# Relationship between equilibrant and resultant force

### AP_Equilibrant_Lab

resultant is a single force calculated as the vector sum of the forces exerted on the on the force table by examining the equilibrant, which is a single force that . the % difference between the magnitude of the force measured on the table and. Use spring balances to demonstrate the relationships between the resultant and the equilibrant. Aim: Demonstrate the relationship between the resultant force. Question: How do the Equilibrant and Resultant vectors relate to each It says, " A force equal to but opposite in direction to the resultant is.

Draw your first vector from a point chosen so that all the drawn vectors will fit within the confines of your paper. The first vector should appear as a line whose length and direction have been drawn with reference to your established scales.

**RESULTANT FORCE AND EQUILIBRIUM FORCE**

The starting point is located at the "tail" of the vector. The end of the vector should be adorned with an arrow tip. This is the "head" of the second vector. The graphical method of adding vectors is accomplished by drawing them in a sequential "head-to-tail" chain.

### equilibrant - Wiktionary

Additional vectors may be added to each previously drawn vector. Starting from the head of the first vector, construct the second vector following the same procedure used to construct the first vector. The staring point tail for the second vector will begin at the arrow-tip head of the first vector. The end of the second vector should also be adorned with an arrow-tip. This is the head of the second vector. The graphical method of adding vectors is accomplished by drawing them in a sequential "head-to-tail" chain, preserving both length magnitude and orientation direction.

Additional vectors may be added to each previously drawn vector in turn. The order in which vectors are placed added is irrelevant. As long as all of the vectors are drawn to the appropriate length and in their proper orientation, the sum resultant will be the same. Once all of the concurrent vectors have been drawn, it is time to construct the equilibrant vector or vector "equalizer". This is accomplished by drawing a line from the head of the last vector to the tail of the first vector.

An arrow-tip is placed at the end of this line, that is, at the tail of the first vector drawn in the chain.

This is the equilibrant anti-sum of all the vectors you have drawn in the chain. Coplanar force systems have all the forces acting in in one plane. They may be concurrent, parallel, non-concurrent or non-parallel. All of these systems can be resolved by using graphic statics or algebra. A concurrent coplanar force system is a system of two or more forces whose lines of action ALL intersect at a common point. However, all of the individual vectors might not acutally be in contact with the common point.

These are the most simple force systems to resolve with any one of many graphical or algebraic options. A parallel coplanar force system consists of two or more forces whose lines of action are ALL parallel.

This is commonly the situation when simple beams are analyzed under gravity loads. These can be solved graphically, but are combined most easily using algebraic methods.

The last illustration is of a non-concurrent and non-parallel system. This consists of a number of vectors that do not meet at a single point and none of them are parallel. These systems are essentially a jumble of forces and take considerable care to resolve.

## Equilibrant force

Almost any system of known forces can be resolved into a single force called a resultant force or simply a Resultant. The resultant is a representative force which has the same effect on the body as the group of forces it replaces.

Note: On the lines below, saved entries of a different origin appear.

(** * KORE desktop overlay: the chat relay and the window controller

    A shallow embedding of the Electron main process (the file with
    [createWindow], the global shortcut, the three [ipcMain] handlers and
    the [app] life-cycle hooks) and of the preload bridge.

    The main process is JavaScript: the data it handles are JSON values
    parsed from the upstream response, and its only control structure of
    interest is one [try]/[catch] around an [await fetch] and a chain of
    property reads.  The embedding therefore has three layers:

    - [Js]: JavaScript values, the conversions and property reads the
      handler performs on them, and thrown [Error] objects;
    - [Relay]: the ['chat-request'] handler over an explicit network;
    - [Controller]: the window, the handlers bound to it, and the part of
      Electron's life cycle that decides whether the process goes on. *)

From Stdlib Require Import String Ascii List Bool ZArith Lia Arith.
From Stdlib Require Import DecimalString.
Import ListNotations.
Local Open Scope string_scope.
Set Warnings "-register-all".

(* ===================================================================== *)
(** ** JavaScript values *)
(* ===================================================================== *)

Module Js.

(** A JavaScript number.  The program never computes with numbers: a
    number that comes out of [response.json()] can only be tested for
    truthiness, converted to a string, or handed back unchanged.  It is
    kept as those two observations: [num_truthy] is [ToBoolean] (false for
    [0], [-0] and [NaN]) and [num_text] is [ToString]. *)
Record number := mkNumber { num_truthy : bool; num_text : string }.

(** Values: what [JSON.parse] builds, plus [undefined], which property
    reads produce.  An object is its own-property table in insertion
    order; a read takes the first entry with the name. *)
Inductive value :=
| VUndefined
| VNull
| VBool (b : bool)
| VNum (n : number)
| VStr (s : string)
| VArr (items : list value)
| VObj (props : list (string * value)).

(** A thrown [Error] object: constructor name and [message]. *)
Record Error := mkError { name : string; message : string }.

Definition TypeError (msg : string) : Error := mkError "TypeError" msg.

(** Completion of an expression: [inl e] is [throw e]. *)
Definition exn (A : Type) : Type := (Error + A)%type.

Definition ret {A} (a : A) : exn A := inr a.
Definition throw {A} (e : Error) : exn A := inl e.
Definition bind {A B} (c : exn A) (k : A -> exn B) : exn B :=
  match c with
  | inl e => inl e
  | inr a => k a
  end.

Declare Scope js_scope.
Delimit Scope js_scope with js.
Notation "x <- c ;; k" := (bind c (fun x => k))
  (at level 61, c at next level, right associativity) : js_scope.

(** [ToBoolean]. *)
Definition truthy (v : value) : bool :=
  match v with
  | VUndefined | VNull => false
  | VBool b => b
  | VNum n => num_truthy n
  | VStr s => negb (String.eqb s EmptyString)
  | VArr _ | VObj _ => true
  end.

Fixpoint lookup (k : string) (props : list (string * value)) : option value :=
  match props with
  | [] => None
  | (k', v) :: rest => if String.eqb k k' then Some v else lookup k rest
  end.

(** A property name that is an array index: the canonical decimal form of
    a natural number. *)
Definition array_index (k : string) : option nat :=
  match NilEmpty.uint_of_string k with
  | Some u =>
      let n := Nat.of_uint u in
      if String.eqb (NilEmpty.string_of_uint (Nat.to_uint n)) k
      then Some n else None
  | None => None
  end.

Definition or_undefined (o : option value) : value :=
  match o with
  | Some v => v
  | None => VUndefined
  end.

Definition char_at (s : string) (i : nat) : option value :=
  match String.get i s with
  | Some c => Some (VStr (String c EmptyString))
  | None => None
  end.

(** The engine's message for a property read on [undefined] or [null]
    (V8's wording). *)
Definition cannot_read (base k : string) : string :=
  "Cannot read properties of " ++ base ++ " (reading '" ++ k ++ "')".

(** [undefined] and [null], and how the engine spells them. *)
Definition nullish (v : value) : bool :=
  match v with
  | VUndefined | VNull => true
  | _ => false
  end.

Definition spelled (v : value) : string :=
  match v with
  | VNull => "null"
  | _ => "undefined"
  end.

(** The read [v.k] / [v[k]].  Reading from [undefined] or [null] throws a
    [TypeError]; a primitive has no own named properties; a string and an
    array answer index reads; an object answers from its table.  The
    handler reads only [error], [message], [choices], [content] and the
    index [0]; none of them is inherited from a built-in prototype, so
    prototypes are left out ([length], [toString] and the like are not
    answered as the engine would). *)
Definition get (v : value) (k : string) : exn value :=
  match v with
  | VUndefined => throw (TypeError (cannot_read "undefined" k))
  | VNull => throw (TypeError (cannot_read "null" k))
  | VBool _ | VNum _ => ret VUndefined
  | VStr s =>
      ret (or_undefined (match array_index k with
                         | Some i => char_at s i
                         | None => None
                         end))
  | VArr items =>
      ret (or_undefined (match array_index k with
                         | Some i => nth_error items i
                         | None => None
                         end))
  | VObj props => ret (or_undefined (lookup k props))
  end.

Definition has_own (k : string) (props : list (string * value)) : bool :=
  match lookup k props with
  | Some _ => true
  | None => false
  end.

(** [ToString].  An array goes through [Array.prototype.join]: elements
    separated by a comma, [undefined] and [null] as the empty string.  A
    plain object answers ["[object Object]"] from [Object.prototype];
    when it carries an own [toString] entry (never callable in parsed
    JSON) the conversion finds no primitive and throws. *)
Fixpoint to_string (v : value) : exn string :=
  match v with
  | VUndefined => ret "undefined"
  | VNull => ret "null"
  | VBool true => ret "true"
  | VBool false => ret "false"
  | VNum n => ret (num_text n)
  | VStr s => ret s
  | VArr items =>
      let element (x : value) : exn string :=
        match x with
        | VUndefined | VNull => ret EmptyString
        | _ => to_string x
        end in
      (fix join (xs : list value) : exn string :=
         match xs with
         | [] => ret EmptyString
         | x :: rest =>
             match rest with
             | [] => element x
             | _ :: _ =>
                 match element x with
                 | inl e => inl e
                 | inr a =>
                     match join rest with
                     | inl e => inl e
                     | inr b => ret (a ++ "," ++ b)
                     end
                 end
             end
         end) items
  | VObj props =>
      if has_own "toString" props
      then throw (TypeError "Cannot convert object to primitive value")
      else ret "[object Object]"
  end.

(** The chain of reads [v.k1.k2...]: it stops at the first read that
    throws. *)
Fixpoint path (v : value) (ks : list string) : exn value :=
  match ks with
  | [] => ret v
  | k :: rest => (x <- get v k ;; path x rest)%js
  end.

(** [new Error(m)]: the message is [ToString m]. *)
Definition new_Error (m : value) : exn Error :=
  (s <- to_string m ;; ret (mkError "Error" s))%js.

(** [a || b]. *)
Definition or_else (a b : value) : value := if truthy a then a else b.

End Js.

(* ===================================================================== *)
(** ** The chat relay *)
(* ===================================================================== *)

Module Relay.
Import Js.
Local Open Scope js_scope.

(** *** [JSON.stringify] *)

Definition dquote : string := String (ascii_of_nat 34) EmptyString.

Definition hex_digit (n : nat) : ascii :=
  nth n (list_ascii_of_string "0123456789abcdef") "0"%char.

(** One character of [QuoteJSONString]: the short escapes, the quote and
    the backslash, [\u00xx] for the other control characters, and every
    other character as it is. *)
Definition escape_char (c : ascii) : string :=
  let n := nat_of_ascii c in
  if (n =? 8)%nat then "\b"
  else if (n =? 9)%nat then "\t"
  else if (n =? 10)%nat then "\n"
  else if (n =? 12)%nat then "\f"
  else if (n =? 13)%nat then "\r"
  else if (n =? 34)%nat then "\" ++ dquote
  else if (n =? 92)%nat then "\\"
  else if (n <? 32)%nat then
    "\u00" ++ String (hex_digit (n / 16)) (String (hex_digit (n mod 16)) EmptyString)
  else String c EmptyString.

Fixpoint escape (s : string) : string :=
  match s with
  | EmptyString => EmptyString
  | String c rest => escape_char c ++ escape rest
  end.

Definition quote (s : string) : string := dquote ++ escape s ++ dquote.

Definition finite (n : number) : bool :=
  negb (String.eqb (num_text n) "NaN"
        || String.eqb (num_text n) "Infinity"
        || String.eqb (num_text n) "-Infinity").

(** [JSON.stringify v]; [None] is [undefined].  An entry whose value
    serializes to [undefined] is dropped from an object and written as
    [null] in an array. *)
Fixpoint JSON_stringify (v : value) : option string :=
  match v with
  | VUndefined => None
  | VNull => Some "null"
  | VBool true => Some "true"
  | VBool false => Some "false"
  | VNum n => Some (if finite n then num_text n else "null")
  | VStr s => Some (quote s)
  | VArr items =>
      Some ("[" ++ String.concat ","
                     (map (fun x => match JSON_stringify x with
                                    | Some t => t
                                    | None => "null"
                                    end) items) ++ "]")
  | VObj props =>
      Some ("{" ++ String.concat ","
                     (flat_map (fun p => match JSON_stringify (snd p) with
                                         | Some t => [quote (fst p) ++ ":" ++ t]
                                         | None => []
                                         end) props) ++ "}")
  end.

(** *** The network *)

(** What is handed to [fetch]: the URL and the init object. *)
Record request := mkRequest {
  url : string;
  method : string;
  headers : list (string * string);
  body : option string
}.

(** What [fetch] resolves with.  The handler calls nothing on it but
    [json()], which either resolves with the parsed body or rejects (the
    body is not JSON). *)
Record response := mkResponse {
  status : Z;
  json : exn value
}.

Definition ok (r : response) : bool := ((200 <=? status r) && (status r <? 300))%Z.

(** The network: how the outside answers a request ([inl e]: the promise
    of [fetch] rejects with [e]), and the requests issued so far.
    [issued] lists what the program handed to [fetch], one entry per call;
    what the library then puts on the wire for it (a redirect followed,
    nothing at all for a request it refuses) is not recorded. *)
Record network := mkNetwork {
  respond : request -> exn response;
  issued : list request
}.

(** An [async] function body: it may issue requests and may throw. *)
Definition async (A : Type) : Type := network -> exn A * network.

Definition aret {A} (a : A) : async A := fun net => (inr a, net).
Definition athrow {A} (e : Error) : async A := fun net => (inl e, net).
Definition abind {A B} (c : async A) (k : A -> async B) : async B :=
  fun net =>
    match c net with
    | (inl e, net') => (inl e, net')
    | (inr a, net') => k a net'
    end.
(** [await p] for a promise that settles as [c], and the evaluation of a
    synchronous expression that completes as [c]. *)
Definition await {A} (c : exn A) : async A := fun net => (c, net).
Definition eval {A} (c : exn A) : async A := fun net => (c, net).

Declare Scope async_scope.
Delimit Scope async_scope with async.
Notation "x <~ c ;; k" := (abind c (fun x => k))
  (at level 61, c at next level, right associativity) : async_scope.
Notation "c ;;; k" := (abind c (fun _ => k))
  (at level 61, right associativity) : async_scope.
Local Open Scope async_scope.
(** * Coalescing small Parquet row groups: a model of [bin/coalesce_parquet.py]

    The development follows the Python module function by function.  The
    generic batching generator [coalesce] is embedded over an explicit model
    of a generator run; the sink, the fragment source, the orchestrator and
    the command-line entry point are embedded over an interface (a type class)
    that stands for the [pyarrow] primitives and the process environment they
    are called with. *)

From Stdlib Require Import ZArith Lia.
From stdpp Require Import base option list gmap strings.

Open Scope Z_scope.

(** ** Exceptions and generator runs *)

(** The exceptions a run can end with.  [SchemaMismatchError] is what
    [table.cast(schema)] raises, [ConcatError] what [pa.concat_tables] raises,
    [FormatError] what the Parquet reader raises, [IndexError] what [argv[i]]
    raises on a short argument list. *)
Inductive exn : Type :=
| SchemaMismatchError
| ConcatError
| FormatError
| IndexError.

(** What a call leaves behind: a returned value or a raised exception. *)
Inductive result (A : Type) : Type :=
| Returned (a : A)
| Raised (e : exn).
Arguments Returned {A} a.
Arguments Raised {A} e.

(** A call made for its effect, followed by [return b]. *)
Definition returning {A B : Type} (b : B) (r : result A) : result B :=
  match r with
  | Returned _ => Returned b
  | Raised e => Raised e
  end.

(** One (finite) run of a Python iterable, as its consumer sees it through
    [next]: it yields an item and goes on, it is exhausted, or the pull raises. *)
Inductive Iterable (A : Type) : Type :=
| StopIteration
| Yield (a : A) (rest : Iterable A)
| Raise (e : exn).
Arguments StopIteration {A}.
Arguments Yield {A} a rest.
Arguments Raise {A} e.

(** A list seen as an iterable: it yields its elements and is exhausted. *)
Fixpoint of_list {A : Type} (l : list A) : Iterable A :=
  match l with
  | [] => StopIteration
  | a :: l' => Yield a (of_list l')
  end.

(** The items a run yields, in order, up to its end. *)
Fixpoint yielded {A : Type} (s : Iterable A) : list A :=
  match s with
  | Yield a rest => a :: yielded rest
  | _ => []
  end.

(** [yield from s1] followed by the rest of the generator [s2]: an exception
    in [s1] ends the whole run. *)
Fixpoint chain {A : Type} (s1 s2 : Iterable A) : Iterable A :=
  match s1 with
  | StopIteration => s2
  | Yield a rest => Yield a (chain rest s2)
  | Raise e => Raise e
  end.

(** A generator expression [(f(x) for x in s)] whose body may raise. *)
Fixpoint genexp {A B : Type} (f : A -> result B) (s : Iterable A) : Iterable B :=
  match s with
  | StopIteration => StopIteration
  | Yield a rest =>
      match f a with
      | Returned b => Yield b (genexp f rest)
      | Raised e => Raise e
      end
  | Raise e => Raise e
  end.

(** ** [coalesce] *)

Section Coalesce.
Context {T : Type}.

(** The two local variables of the generator: [batch] and [current_size]. *)
Record acc : Type := { batch : list T; current_size : Z }.

(** [batch = []; current_size = 0] *)
Definition acc_init : acc := {| batch := []; current_size := 0 |}.

(** The body of the [for] loop on one item: the group it yields, if any, and
    the local variables after it.
<<
        this_size = sizer(item)
        if current_size + this_size > max_size:
            yield batch
            batch = []
            current_size = 0
        batch.append(item)
        current_size += this_size
>> *)
Definition coalesce_body (max_size : Z) (sizer : T -> Z) (st : acc) (item : T)
  : option (list T) * acc :=
  let this_size := sizer item in
  if current_size st + this_size >? max_size
  then (Some (batch st), {| batch := [] ++ [item]; current_size := 0 + this_size |})
  else (None, {| batch := batch st ++ [item];
                 current_size := current_size st + this_size |}).

(** The loop over the items, then [if batch: yield batch].  An exception of
    the input ends the generator where it is raised. *)
Fixpoint coalesce_loop (max_size : Z) (sizer : T -> Z) (st : acc)
  (items : Iterable T) : Iterable (list T) :=
  match items with
  | StopIteration =>
      match batch st with
      | [] => StopIteration
      | _ :: _ => Yield (batch st) StopIteration
      end
  | Yield item rest =>
      match coalesce_body max_size sizer st item with
      | (Some group, st') => Yield group (coalesce_loop max_size sizer st' rest)
      | (None, st') => coalesce_loop max_size sizer st' rest
      end
  | Raise e => Raise e
  end.

(** [coalesce(items, max_size, sizer)].  The default [sizer=len] is supplied
    by the caller in this embedding. *)
Definition coalesce (items : Iterable T) (max_size : Z) (sizer : T -> Z)
  : Iterable (list T) :=
  coalesce_loop max_size sizer acc_init items.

A couple is an exception to this It, as one single force, can represent any number of forces and is very useful when resolving multiple groups of forces. One can progressively resolve pairs or small groups of forces into resultants. Then another resultant of the resultants can be found and so on until all of the forces have been combined into one force.

This is one way to save time with the tedious "bookkeeping" involved with a large number of individual forces. Resultants can be determined both graphically and algebraically. The graphical methods that will be discussed in Lecture 8 are the Parallelogram Method and the Triangle Method. It is important to note that for any given system of forces, there is only one resultant.

It is often convenient to decompose a single force into two distinct forces.

These forces, when acting together, have the same external effect on a body as the original force. They are known as components. Finding the components of a force can be viewed as the converse of finding a resultant. There are an infinate number of components to any single force. And, the correct choice of the pair to represent a force depends upon the most convenient geometry.

For simplicity, the most convenient is often the coordinate axis of a structure. This diagram illustrates a pair of components that correspond with the X and Y axis. These are known as the rectangular components of a force. Rectangular components can be thought of as the two sides of a right angle which are at ninety degrees to each other.

## Difference between resultant and equilibrant?

The resultant of these components is the hypotenuse of the triangle. The rectangular components for any force can be found with trigonometrical relationships: There are a few geometric relationships that seem common in general building practice in North America.

These relationships relate to roof pitches, stair pitches, and common slopes or relationships between truss members. Some of these are triangles with sides of ratios ofsqrt3, sqrt2, or Commiting the first three to memory will simplify the determination of vector magnitudes when resolving more difficult problems.